- [RECORDS SHOWN]:
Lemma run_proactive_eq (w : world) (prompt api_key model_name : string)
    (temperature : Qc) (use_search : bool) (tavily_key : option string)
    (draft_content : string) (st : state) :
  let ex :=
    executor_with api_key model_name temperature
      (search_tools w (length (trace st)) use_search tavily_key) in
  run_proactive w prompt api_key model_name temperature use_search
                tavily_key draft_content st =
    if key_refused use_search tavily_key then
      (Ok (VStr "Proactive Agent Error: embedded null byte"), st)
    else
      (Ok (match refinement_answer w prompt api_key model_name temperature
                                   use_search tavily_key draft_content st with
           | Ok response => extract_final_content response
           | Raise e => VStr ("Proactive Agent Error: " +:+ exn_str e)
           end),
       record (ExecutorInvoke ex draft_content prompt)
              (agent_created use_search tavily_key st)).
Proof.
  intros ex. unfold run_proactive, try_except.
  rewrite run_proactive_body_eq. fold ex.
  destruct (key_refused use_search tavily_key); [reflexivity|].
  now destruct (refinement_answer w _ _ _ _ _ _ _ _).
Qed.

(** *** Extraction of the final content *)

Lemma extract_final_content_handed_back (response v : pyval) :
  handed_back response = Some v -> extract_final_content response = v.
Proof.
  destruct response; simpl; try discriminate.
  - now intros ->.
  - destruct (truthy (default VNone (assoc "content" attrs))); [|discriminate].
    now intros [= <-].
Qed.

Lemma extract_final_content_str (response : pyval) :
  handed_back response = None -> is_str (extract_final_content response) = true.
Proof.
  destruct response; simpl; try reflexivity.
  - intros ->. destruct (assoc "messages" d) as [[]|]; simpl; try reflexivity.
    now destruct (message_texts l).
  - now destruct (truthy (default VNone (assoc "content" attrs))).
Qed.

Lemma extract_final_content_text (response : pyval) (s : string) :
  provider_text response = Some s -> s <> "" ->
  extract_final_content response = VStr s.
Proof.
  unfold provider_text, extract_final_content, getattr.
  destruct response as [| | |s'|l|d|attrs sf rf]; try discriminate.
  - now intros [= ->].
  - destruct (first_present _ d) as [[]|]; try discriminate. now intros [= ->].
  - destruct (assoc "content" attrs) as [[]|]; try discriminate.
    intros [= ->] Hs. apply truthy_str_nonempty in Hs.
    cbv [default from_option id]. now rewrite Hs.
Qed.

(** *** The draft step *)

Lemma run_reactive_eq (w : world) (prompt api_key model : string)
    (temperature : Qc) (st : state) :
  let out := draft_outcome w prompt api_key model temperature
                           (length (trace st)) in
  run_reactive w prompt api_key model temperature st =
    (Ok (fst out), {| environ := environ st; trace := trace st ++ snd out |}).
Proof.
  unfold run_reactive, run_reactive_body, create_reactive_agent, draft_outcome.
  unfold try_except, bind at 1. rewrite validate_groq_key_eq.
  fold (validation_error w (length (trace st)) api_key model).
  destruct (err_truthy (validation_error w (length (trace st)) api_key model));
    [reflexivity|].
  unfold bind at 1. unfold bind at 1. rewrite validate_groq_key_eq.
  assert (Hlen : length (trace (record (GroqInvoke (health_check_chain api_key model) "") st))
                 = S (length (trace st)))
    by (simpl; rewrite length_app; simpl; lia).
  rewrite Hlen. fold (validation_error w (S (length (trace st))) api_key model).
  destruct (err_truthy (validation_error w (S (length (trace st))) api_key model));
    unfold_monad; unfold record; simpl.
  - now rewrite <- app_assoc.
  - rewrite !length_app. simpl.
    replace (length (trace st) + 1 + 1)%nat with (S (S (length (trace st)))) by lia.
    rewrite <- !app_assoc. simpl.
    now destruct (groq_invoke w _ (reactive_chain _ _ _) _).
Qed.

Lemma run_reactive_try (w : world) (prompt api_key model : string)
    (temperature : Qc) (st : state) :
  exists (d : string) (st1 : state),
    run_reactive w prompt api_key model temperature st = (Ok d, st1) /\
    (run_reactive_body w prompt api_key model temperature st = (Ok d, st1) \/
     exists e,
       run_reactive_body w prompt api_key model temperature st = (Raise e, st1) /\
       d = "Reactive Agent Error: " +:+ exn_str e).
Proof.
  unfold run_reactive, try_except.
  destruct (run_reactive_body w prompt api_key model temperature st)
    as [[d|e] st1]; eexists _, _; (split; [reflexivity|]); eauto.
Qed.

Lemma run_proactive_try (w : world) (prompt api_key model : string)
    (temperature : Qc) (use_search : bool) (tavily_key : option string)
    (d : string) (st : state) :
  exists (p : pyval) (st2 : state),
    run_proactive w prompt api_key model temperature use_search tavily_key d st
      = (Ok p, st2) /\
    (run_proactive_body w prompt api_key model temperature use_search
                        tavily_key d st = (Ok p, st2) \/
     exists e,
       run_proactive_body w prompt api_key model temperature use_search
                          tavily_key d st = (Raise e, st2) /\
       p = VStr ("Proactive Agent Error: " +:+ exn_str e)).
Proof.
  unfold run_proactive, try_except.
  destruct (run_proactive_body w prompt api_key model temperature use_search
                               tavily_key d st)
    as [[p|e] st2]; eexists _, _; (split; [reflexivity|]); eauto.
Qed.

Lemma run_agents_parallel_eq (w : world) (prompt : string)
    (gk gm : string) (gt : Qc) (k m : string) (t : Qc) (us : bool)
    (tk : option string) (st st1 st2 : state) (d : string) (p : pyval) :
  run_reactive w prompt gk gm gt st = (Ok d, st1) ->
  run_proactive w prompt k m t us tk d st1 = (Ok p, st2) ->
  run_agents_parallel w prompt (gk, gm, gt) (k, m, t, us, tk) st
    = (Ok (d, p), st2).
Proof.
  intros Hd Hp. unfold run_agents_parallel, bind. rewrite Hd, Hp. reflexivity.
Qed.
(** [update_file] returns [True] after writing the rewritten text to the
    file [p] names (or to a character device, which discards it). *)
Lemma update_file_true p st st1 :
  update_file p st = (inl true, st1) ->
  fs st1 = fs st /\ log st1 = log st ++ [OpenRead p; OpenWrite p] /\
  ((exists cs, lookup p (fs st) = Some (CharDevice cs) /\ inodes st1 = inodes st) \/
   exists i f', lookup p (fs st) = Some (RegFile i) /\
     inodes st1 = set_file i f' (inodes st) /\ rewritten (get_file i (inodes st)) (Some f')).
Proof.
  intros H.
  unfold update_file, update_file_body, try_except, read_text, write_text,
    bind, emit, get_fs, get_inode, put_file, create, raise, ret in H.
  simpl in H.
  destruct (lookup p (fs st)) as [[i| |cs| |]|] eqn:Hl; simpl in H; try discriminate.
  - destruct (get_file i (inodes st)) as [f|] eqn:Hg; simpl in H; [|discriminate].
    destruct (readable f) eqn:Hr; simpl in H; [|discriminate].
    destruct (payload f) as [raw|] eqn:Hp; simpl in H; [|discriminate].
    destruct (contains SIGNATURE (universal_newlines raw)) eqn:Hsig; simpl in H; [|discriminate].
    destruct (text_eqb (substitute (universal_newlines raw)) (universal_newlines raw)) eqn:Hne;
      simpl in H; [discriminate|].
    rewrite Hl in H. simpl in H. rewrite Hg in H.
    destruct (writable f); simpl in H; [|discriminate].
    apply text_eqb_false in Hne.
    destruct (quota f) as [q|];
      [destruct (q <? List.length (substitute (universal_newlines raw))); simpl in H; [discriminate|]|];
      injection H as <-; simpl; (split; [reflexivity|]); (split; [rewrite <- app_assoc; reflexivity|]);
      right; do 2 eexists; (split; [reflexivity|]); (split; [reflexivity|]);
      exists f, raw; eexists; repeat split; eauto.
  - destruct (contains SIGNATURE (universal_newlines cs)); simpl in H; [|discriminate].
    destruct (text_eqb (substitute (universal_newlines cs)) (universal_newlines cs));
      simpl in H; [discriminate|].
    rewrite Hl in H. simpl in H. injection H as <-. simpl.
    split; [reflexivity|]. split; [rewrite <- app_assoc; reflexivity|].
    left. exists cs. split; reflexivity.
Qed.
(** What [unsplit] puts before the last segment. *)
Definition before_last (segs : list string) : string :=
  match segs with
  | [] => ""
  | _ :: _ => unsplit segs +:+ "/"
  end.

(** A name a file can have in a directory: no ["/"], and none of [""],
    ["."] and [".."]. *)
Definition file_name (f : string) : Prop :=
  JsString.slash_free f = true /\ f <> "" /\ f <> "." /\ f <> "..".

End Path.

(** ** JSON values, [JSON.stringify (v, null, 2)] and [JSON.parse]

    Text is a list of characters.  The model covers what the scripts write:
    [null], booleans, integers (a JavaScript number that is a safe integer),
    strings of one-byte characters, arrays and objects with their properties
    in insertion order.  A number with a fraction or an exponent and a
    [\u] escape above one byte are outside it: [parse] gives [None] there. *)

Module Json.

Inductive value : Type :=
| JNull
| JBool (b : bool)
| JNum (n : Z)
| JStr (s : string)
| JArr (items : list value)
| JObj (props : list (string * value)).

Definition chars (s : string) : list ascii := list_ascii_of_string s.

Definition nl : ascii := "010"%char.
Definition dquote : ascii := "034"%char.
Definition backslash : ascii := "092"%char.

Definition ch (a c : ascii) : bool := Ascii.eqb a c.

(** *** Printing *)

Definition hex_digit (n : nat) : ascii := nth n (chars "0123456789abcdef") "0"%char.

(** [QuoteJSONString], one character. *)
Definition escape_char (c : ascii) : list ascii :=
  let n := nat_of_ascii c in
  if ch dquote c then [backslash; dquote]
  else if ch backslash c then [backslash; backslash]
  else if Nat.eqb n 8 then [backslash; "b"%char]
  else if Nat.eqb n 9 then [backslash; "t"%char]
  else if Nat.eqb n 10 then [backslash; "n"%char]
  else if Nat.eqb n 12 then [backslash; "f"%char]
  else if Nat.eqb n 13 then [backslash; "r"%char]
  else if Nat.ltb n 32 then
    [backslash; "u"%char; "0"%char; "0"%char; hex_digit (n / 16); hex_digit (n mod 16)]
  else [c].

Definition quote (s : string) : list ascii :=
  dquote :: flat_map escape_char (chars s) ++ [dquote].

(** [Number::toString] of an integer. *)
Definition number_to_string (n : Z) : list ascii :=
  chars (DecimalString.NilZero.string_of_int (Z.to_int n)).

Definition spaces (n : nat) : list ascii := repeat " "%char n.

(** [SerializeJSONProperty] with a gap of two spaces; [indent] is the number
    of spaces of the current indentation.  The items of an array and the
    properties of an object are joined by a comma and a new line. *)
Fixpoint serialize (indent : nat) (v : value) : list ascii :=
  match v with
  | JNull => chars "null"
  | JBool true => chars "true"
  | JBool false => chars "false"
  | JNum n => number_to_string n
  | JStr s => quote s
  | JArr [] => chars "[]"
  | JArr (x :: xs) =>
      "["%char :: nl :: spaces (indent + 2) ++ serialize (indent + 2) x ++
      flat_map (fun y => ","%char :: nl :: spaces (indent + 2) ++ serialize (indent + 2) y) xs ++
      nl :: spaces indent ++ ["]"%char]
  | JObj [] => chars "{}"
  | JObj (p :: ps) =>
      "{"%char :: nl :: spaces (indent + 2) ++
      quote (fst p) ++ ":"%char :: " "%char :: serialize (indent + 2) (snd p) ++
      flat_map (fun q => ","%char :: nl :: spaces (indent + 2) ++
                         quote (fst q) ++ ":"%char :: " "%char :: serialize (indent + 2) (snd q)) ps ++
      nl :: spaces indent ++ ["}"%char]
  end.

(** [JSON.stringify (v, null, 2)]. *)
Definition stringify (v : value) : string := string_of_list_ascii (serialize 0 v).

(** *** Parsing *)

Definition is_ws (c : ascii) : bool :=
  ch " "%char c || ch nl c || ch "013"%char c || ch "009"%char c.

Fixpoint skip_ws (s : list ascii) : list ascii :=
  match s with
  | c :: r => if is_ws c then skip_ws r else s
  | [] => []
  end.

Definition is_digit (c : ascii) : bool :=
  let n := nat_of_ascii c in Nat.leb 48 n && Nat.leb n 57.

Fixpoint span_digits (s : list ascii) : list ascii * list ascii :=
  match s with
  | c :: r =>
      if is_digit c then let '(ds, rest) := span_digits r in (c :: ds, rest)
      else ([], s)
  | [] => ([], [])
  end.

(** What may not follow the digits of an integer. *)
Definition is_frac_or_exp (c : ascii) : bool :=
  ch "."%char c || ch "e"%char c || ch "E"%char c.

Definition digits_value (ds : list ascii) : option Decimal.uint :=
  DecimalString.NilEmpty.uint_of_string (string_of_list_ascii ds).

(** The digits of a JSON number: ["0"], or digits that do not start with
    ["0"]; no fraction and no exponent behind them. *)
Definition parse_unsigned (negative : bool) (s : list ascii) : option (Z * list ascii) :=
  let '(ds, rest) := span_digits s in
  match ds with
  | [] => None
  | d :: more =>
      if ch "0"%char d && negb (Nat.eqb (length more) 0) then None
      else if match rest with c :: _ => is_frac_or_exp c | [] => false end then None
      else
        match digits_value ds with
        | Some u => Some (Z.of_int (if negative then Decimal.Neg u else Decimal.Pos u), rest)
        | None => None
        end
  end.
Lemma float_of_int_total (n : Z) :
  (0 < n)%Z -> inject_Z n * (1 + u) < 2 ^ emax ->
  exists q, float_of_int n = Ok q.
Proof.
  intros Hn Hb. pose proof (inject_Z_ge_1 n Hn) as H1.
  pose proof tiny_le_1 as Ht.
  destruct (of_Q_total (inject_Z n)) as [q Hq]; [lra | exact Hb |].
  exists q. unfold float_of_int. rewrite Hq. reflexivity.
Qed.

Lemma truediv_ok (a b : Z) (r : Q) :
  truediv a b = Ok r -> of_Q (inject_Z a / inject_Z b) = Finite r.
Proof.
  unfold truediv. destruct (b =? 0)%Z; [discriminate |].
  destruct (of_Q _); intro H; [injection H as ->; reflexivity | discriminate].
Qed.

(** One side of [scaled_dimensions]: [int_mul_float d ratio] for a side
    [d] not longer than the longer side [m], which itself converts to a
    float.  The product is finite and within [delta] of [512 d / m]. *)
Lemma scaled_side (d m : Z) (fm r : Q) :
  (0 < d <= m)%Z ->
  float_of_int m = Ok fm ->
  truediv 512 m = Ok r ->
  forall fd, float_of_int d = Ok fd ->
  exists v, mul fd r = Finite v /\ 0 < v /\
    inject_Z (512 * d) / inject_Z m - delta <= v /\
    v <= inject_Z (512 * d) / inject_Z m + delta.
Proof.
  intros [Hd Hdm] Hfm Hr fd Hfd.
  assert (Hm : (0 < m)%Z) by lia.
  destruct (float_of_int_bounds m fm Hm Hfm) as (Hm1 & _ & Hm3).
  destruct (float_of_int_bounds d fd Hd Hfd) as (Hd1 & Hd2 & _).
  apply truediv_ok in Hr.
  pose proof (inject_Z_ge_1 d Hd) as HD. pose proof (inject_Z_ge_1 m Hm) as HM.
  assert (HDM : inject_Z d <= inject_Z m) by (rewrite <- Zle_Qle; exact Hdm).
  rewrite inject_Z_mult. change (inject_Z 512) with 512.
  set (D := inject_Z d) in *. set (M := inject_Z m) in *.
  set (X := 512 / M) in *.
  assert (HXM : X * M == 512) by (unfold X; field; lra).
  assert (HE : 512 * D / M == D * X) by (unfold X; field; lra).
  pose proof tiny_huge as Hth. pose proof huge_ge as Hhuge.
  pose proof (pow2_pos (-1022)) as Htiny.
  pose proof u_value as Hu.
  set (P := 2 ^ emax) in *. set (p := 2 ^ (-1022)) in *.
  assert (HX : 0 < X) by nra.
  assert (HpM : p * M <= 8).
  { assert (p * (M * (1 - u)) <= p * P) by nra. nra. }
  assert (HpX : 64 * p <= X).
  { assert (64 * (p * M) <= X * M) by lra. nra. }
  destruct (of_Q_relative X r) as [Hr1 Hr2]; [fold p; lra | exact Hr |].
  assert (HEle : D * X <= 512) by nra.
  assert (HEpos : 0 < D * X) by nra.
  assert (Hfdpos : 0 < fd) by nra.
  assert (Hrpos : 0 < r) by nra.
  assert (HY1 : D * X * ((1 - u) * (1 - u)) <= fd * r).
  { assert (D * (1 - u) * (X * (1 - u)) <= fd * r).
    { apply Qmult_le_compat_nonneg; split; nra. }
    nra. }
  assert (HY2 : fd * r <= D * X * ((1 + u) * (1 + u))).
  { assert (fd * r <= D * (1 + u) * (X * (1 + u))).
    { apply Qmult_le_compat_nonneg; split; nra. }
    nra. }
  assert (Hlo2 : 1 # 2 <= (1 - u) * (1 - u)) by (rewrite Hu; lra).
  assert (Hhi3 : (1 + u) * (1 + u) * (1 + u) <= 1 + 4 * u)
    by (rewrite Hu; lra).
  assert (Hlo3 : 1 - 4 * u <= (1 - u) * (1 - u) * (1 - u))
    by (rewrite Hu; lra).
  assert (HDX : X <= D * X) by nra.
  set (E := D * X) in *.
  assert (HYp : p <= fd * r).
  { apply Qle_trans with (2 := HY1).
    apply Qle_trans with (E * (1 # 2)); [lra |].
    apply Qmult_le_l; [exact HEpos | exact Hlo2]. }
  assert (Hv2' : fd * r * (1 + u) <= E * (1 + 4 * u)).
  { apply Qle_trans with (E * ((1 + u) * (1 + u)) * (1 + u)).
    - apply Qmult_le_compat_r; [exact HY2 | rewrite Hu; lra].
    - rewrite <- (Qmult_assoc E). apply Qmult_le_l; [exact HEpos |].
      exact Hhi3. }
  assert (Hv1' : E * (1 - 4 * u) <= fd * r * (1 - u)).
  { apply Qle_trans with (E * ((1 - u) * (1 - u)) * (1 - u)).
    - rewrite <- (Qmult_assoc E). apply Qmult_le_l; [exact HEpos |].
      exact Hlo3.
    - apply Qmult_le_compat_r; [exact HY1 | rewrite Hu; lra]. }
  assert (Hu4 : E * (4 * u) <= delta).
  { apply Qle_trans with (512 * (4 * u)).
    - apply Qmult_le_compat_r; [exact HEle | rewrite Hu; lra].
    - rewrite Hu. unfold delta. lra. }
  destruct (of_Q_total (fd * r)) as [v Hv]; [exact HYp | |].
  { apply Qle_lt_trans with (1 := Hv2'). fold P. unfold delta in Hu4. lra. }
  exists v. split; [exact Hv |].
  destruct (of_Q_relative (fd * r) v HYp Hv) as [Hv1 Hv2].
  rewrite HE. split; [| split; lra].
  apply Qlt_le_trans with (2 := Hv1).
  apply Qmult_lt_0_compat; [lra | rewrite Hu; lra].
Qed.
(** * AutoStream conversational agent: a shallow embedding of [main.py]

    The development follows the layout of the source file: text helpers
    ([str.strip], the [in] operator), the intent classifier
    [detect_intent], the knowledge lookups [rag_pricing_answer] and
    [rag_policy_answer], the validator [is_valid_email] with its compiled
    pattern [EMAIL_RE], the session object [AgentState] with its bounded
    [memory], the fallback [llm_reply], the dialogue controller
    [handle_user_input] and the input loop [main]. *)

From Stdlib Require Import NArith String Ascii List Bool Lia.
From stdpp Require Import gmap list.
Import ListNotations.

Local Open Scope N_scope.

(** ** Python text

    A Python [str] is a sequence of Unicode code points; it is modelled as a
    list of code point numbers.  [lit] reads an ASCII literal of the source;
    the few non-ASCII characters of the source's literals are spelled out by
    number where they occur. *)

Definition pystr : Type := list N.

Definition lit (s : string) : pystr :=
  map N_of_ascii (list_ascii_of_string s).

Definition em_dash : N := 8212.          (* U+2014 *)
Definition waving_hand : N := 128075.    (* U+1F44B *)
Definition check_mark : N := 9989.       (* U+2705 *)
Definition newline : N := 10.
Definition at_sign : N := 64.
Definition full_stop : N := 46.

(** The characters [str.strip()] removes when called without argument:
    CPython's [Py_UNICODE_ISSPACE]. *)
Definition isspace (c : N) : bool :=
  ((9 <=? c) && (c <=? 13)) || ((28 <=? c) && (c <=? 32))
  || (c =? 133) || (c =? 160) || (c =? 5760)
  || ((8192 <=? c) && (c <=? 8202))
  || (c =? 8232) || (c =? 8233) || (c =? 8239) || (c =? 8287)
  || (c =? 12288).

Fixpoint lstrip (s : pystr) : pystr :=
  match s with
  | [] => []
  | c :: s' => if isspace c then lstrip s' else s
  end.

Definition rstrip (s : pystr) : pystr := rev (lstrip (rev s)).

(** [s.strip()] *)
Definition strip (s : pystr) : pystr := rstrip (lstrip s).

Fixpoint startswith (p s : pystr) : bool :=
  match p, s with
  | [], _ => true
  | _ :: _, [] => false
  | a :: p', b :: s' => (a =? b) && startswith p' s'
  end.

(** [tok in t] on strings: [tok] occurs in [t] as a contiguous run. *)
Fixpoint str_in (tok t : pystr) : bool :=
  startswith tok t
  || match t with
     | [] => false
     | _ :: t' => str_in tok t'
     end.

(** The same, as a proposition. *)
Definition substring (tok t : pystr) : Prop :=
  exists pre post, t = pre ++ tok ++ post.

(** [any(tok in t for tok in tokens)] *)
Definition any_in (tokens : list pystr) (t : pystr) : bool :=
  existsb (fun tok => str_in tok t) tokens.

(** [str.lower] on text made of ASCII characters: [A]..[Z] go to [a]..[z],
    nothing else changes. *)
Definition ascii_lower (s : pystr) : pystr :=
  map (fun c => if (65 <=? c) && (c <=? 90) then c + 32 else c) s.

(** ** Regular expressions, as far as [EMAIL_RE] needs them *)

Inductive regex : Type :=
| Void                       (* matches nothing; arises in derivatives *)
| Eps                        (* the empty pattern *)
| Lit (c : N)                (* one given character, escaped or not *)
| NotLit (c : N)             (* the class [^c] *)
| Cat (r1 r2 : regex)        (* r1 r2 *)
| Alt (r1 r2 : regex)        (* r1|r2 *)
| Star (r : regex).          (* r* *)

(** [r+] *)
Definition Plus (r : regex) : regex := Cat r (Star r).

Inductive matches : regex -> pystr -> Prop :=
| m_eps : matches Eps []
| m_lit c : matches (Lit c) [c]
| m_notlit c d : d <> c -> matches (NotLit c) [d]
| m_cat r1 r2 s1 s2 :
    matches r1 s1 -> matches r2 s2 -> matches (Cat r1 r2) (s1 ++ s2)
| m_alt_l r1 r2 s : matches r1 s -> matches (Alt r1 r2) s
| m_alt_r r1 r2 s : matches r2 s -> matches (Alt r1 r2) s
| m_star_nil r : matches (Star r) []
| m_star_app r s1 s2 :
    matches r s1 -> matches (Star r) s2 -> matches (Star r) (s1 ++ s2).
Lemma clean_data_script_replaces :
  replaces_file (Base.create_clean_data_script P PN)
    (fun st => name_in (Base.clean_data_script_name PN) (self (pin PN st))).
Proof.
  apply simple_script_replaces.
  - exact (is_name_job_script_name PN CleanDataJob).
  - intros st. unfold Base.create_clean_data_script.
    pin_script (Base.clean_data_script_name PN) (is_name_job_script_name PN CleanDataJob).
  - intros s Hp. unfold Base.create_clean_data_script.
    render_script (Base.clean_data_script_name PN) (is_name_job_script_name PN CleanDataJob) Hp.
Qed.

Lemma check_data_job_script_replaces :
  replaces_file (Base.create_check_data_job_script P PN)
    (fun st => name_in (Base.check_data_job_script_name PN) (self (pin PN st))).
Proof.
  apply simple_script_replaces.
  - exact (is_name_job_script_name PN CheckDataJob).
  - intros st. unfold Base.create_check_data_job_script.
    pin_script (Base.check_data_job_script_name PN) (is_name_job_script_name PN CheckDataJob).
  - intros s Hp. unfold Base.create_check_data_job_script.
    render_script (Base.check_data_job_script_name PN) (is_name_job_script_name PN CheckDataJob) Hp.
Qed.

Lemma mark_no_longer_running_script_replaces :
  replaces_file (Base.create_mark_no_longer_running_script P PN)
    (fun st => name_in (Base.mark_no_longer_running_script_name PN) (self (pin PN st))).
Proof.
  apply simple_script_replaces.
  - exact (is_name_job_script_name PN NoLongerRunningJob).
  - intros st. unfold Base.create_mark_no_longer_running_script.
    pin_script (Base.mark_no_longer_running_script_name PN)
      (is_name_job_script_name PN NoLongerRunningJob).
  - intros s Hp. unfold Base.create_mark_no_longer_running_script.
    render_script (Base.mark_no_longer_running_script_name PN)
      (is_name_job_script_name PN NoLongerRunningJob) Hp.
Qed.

- [PROBLEM]:
Copy out precisely the lines from the line with "pose proof (pow2_pos (-1022)) as Htiny." to the line with "with (2 := HY1)." in the material above, including those two lines and omitting all the rest.

- [RESPONSE TO THIS EXERCISE]:
  pose proof (pow2_pos (-1022)) as Htiny.
  pose proof u_value as Hu.
  set (P := 2 ^ emax) in *. set (p := 2 ^ (-1022)) in *.
  assert (HX : 0 < X) by nra.
  assert (HpM : p * M <= 8).
  { assert (p * (M * (1 - u)) <= p * P) by nra. nra. }
  assert (HpX : 64 * p <= X).
  { assert (64 * (p * M) <= X * M) by lra. nra. }
  destruct (of_Q_relative X r) as [Hr1 Hr2]; [fold p; lra | exact Hr |].
  assert (HEle : D * X <= 512) by nra.
  assert (HEpos : 0 < D * X) by nra.
  assert (Hfdpos : 0 < fd) by nra.
  assert (Hrpos : 0 < r) by nra.
  assert (HY1 : D * X * ((1 - u) * (1 - u)) <= fd * r).
  { assert (D * (1 - u) * (X * (1 - u)) <= fd * r).
    { apply Qmult_le_compat_nonneg; split; nra. }
    nra. }
  assert (HY2 : fd * r <= D * X * ((1 + u) * (1 + u))).
  { assert (fd * r <= D * (1 + u) * (X * (1 + u))).
    { apply Qmult_le_compat_nonneg; split; nra. }
    nra. }
  assert (Hlo2 : 1 # 2 <= (1 - u) * (1 - u)) by (rewrite Hu; lra).
  assert (Hhi3 : (1 + u) * (1 + u) * (1 + u) <= 1 + 4 * u)
    by (rewrite Hu; lra).
  assert (Hlo3 : 1 - 4 * u <= (1 - u) * (1 - u) * (1 - u))
    by (rewrite Hu; lra).
  assert (HDX : X <= D * X) by nra.
  set (E := D * X) in *.
  assert (HYp : p <= fd * r).
  { apply Qle_trans with (2 := HY1).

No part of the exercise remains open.